= Brief =
Although the data below holds other lines too, output only those from the line with "there later. *)" up to and including the line with "and exits never", exactly as they appear.

--- Records for this exercise Enclosed Below ---

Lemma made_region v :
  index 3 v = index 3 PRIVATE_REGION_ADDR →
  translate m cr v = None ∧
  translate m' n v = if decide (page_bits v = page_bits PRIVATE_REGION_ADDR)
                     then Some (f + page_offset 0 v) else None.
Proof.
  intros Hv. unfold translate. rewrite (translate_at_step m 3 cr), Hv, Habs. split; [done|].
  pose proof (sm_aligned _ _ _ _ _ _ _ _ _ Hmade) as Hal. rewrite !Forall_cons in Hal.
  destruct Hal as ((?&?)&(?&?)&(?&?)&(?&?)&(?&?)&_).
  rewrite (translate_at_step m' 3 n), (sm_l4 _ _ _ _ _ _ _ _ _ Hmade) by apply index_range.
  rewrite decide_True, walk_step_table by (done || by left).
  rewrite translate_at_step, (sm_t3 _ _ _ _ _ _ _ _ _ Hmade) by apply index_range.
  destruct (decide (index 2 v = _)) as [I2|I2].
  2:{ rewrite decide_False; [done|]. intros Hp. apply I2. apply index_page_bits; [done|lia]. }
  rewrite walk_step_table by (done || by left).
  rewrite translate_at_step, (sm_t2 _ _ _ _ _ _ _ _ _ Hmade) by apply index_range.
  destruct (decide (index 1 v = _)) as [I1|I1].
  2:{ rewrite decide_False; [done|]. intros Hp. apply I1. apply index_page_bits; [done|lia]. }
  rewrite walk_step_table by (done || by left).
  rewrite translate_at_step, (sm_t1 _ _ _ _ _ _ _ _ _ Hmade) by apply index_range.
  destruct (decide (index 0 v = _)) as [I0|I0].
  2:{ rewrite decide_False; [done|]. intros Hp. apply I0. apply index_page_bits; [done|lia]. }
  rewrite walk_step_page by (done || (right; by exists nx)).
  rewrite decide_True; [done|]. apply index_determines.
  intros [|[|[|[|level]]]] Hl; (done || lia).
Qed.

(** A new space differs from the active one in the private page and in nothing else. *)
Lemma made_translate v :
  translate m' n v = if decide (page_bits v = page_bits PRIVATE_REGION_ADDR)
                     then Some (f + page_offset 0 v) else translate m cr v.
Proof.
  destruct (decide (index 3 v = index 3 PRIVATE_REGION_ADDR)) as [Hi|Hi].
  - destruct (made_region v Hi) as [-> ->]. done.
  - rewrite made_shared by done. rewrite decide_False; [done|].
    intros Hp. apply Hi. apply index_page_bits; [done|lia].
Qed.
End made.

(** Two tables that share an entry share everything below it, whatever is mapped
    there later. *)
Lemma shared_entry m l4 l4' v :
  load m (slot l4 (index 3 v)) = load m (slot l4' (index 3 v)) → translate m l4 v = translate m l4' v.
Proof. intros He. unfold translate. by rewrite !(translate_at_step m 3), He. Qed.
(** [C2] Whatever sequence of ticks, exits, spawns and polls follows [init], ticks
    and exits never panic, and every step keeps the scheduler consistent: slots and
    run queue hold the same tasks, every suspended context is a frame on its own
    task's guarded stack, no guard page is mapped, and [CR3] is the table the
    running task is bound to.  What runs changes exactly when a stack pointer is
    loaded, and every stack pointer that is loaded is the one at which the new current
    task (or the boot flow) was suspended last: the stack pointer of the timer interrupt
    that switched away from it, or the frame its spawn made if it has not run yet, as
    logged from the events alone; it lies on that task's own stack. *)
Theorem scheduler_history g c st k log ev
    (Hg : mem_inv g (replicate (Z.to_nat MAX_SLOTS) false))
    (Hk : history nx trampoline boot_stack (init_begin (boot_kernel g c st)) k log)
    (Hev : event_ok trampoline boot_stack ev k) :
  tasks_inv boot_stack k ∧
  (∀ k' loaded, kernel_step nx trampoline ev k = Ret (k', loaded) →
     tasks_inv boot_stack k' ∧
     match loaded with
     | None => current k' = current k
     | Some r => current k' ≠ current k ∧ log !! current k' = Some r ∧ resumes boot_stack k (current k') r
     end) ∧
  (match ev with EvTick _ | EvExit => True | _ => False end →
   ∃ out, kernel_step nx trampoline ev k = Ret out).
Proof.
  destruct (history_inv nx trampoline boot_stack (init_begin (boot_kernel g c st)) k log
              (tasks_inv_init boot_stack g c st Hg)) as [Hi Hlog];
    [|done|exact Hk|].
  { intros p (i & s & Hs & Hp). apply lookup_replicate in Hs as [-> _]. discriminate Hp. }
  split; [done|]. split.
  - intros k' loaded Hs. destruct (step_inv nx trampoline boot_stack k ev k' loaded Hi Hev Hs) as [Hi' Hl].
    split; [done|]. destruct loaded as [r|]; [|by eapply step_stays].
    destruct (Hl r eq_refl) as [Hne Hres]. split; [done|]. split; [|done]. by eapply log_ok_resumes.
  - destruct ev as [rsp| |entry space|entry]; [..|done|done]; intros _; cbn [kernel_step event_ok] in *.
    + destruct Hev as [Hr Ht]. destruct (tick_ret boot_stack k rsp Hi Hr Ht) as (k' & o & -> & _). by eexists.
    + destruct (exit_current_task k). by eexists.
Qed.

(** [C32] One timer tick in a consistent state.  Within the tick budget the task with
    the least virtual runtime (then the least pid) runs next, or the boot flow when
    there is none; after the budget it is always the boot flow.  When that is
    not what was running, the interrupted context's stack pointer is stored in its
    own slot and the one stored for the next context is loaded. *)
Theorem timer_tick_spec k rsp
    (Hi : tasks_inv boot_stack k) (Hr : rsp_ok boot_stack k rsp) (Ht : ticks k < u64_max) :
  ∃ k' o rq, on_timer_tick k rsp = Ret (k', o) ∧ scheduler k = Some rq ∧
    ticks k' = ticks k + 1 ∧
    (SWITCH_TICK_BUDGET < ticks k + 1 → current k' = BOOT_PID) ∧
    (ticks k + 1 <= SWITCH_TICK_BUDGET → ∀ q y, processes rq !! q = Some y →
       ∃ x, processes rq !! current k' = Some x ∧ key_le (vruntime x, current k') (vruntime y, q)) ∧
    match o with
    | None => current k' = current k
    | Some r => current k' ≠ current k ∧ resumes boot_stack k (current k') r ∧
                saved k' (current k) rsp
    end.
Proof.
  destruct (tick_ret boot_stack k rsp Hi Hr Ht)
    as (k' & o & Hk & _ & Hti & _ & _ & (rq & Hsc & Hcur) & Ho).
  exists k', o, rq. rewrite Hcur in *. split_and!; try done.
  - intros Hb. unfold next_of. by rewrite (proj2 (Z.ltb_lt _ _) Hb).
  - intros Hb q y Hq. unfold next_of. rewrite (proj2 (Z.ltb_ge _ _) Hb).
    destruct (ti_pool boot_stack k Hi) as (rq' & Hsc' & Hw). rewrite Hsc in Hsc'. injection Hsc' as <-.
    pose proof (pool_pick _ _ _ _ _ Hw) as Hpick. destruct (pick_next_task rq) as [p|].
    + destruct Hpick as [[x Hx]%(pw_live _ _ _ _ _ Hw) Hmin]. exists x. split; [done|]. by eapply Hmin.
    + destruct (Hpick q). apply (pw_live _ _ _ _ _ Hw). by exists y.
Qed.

--- End of Enclosed Records for this exercise ---

= Output of the exercise =
    there later. *)
Lemma shared_entry m l4 l4' v :
  load m (slot l4 (index 3 v)) = load m (slot l4' (index 3 v)) → translate m l4 v = translate m l4' v.
Proof. intros He. unfold translate. by rewrite !(translate_at_step m 3), He. Qed.
(** [C2] Whatever sequence of ticks, exits, spawns and polls follows [init], ticks
    and exits never panic, and every step keeps the scheduler consistent: slots and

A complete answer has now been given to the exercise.